#### INPUT MATERIAL ####

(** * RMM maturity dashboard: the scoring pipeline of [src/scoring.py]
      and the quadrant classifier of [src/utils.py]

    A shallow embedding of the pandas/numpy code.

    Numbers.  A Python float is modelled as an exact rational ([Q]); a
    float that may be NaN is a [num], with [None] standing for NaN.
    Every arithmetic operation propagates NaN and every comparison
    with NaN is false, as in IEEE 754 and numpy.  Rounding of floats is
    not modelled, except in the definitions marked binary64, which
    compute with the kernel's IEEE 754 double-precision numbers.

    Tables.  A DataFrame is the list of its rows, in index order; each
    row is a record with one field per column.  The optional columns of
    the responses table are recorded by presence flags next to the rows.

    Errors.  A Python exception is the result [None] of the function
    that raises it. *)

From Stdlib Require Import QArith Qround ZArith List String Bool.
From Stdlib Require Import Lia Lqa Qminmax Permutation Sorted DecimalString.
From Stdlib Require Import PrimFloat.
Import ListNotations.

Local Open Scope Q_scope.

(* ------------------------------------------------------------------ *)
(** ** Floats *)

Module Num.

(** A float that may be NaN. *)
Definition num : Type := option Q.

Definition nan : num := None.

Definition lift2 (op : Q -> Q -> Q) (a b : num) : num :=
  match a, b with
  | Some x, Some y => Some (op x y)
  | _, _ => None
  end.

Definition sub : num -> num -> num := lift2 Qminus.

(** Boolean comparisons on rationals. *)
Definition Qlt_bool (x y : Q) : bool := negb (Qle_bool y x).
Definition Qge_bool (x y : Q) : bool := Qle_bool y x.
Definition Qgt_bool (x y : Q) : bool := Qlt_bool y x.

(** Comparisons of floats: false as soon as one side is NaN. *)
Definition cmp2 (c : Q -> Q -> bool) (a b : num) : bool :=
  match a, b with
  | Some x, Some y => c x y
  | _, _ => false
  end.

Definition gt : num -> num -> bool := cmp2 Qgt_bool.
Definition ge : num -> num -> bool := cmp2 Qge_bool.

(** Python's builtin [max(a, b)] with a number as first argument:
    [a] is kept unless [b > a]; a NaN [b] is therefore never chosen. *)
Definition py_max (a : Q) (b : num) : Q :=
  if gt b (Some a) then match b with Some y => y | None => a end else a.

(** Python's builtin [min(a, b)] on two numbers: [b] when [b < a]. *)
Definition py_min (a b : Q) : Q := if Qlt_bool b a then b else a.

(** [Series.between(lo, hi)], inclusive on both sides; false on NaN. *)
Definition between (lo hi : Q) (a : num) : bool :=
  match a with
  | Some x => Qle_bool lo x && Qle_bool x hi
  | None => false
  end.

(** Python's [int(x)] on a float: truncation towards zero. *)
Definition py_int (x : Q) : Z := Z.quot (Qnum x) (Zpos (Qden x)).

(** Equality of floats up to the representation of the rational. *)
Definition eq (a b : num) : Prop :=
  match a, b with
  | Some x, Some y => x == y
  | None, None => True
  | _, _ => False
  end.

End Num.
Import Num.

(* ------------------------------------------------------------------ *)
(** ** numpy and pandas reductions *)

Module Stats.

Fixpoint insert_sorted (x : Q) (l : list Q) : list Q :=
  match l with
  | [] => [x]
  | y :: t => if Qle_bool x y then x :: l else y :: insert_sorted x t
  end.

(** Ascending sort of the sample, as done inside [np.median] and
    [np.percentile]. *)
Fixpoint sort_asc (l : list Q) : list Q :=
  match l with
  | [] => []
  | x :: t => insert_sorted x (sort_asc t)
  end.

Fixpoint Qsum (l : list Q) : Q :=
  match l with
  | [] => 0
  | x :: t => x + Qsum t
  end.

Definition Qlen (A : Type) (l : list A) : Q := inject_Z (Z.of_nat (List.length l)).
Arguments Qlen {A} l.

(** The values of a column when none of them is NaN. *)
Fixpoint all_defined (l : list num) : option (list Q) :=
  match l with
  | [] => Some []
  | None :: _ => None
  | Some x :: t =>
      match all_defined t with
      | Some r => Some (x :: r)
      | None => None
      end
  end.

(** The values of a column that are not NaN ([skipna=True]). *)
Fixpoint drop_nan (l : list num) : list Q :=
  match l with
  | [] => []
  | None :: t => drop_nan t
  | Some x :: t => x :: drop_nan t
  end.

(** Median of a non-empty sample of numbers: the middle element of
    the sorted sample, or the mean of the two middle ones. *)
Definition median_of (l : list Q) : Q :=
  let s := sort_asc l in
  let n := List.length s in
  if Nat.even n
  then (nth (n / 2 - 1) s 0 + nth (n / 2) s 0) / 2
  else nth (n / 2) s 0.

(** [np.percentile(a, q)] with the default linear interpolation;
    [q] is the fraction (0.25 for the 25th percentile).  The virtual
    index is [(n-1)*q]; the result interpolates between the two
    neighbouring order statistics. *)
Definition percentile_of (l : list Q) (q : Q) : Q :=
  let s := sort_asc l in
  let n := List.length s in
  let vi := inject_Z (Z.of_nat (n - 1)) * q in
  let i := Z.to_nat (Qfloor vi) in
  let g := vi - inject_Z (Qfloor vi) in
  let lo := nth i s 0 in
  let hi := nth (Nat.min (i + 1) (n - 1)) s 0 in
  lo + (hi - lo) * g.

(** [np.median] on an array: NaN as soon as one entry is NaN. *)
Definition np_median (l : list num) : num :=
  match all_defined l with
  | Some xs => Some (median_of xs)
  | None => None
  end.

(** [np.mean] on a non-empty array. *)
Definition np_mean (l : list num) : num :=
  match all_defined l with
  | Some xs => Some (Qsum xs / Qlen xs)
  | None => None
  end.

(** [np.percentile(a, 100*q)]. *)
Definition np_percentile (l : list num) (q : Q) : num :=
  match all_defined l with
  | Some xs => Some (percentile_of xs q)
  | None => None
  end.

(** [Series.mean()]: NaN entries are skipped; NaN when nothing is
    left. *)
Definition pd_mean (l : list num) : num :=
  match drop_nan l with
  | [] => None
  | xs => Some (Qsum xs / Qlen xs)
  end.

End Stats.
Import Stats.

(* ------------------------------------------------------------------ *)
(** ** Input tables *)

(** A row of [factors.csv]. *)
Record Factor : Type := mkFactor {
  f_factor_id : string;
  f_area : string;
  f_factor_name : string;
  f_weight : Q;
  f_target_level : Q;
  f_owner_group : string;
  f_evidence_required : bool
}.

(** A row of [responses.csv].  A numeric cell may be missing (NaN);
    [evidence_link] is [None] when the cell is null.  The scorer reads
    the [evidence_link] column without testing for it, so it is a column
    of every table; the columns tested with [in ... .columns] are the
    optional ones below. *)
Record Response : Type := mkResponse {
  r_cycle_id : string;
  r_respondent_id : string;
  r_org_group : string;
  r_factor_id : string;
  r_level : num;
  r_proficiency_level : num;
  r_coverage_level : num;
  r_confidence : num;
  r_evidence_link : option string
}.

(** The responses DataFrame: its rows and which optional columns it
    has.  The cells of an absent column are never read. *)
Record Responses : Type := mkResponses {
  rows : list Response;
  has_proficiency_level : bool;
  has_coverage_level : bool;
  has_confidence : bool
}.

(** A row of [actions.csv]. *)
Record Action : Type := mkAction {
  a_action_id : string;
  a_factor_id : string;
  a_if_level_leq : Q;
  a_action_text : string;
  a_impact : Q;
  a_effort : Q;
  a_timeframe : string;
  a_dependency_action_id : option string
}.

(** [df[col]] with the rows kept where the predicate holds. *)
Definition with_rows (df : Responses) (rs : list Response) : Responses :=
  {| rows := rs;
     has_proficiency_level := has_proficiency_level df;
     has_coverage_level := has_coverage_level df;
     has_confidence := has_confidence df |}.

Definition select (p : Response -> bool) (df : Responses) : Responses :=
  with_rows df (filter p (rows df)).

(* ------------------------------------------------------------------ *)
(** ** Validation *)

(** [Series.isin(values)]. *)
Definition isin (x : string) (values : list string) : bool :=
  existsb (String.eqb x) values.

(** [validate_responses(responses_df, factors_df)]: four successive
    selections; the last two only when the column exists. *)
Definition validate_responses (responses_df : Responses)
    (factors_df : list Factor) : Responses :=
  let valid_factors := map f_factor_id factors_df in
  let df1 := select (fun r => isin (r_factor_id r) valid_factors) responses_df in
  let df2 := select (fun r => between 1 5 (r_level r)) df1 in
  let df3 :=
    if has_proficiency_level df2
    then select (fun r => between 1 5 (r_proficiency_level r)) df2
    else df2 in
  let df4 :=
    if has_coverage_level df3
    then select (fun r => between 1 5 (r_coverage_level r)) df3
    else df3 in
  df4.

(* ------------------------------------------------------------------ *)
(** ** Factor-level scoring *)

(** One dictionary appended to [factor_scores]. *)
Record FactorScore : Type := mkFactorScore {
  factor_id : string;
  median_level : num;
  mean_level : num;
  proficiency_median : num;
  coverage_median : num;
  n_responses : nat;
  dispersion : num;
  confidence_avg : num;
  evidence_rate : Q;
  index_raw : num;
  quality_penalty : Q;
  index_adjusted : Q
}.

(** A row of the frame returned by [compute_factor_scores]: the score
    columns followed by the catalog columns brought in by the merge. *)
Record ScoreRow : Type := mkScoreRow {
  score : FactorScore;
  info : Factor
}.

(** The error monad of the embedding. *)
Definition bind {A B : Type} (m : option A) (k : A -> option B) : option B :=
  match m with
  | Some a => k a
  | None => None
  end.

####

Determine the count of lines in the data that contain the string "Type", and reply with that count alone.

* _EXERCISE SOLUTION_:
9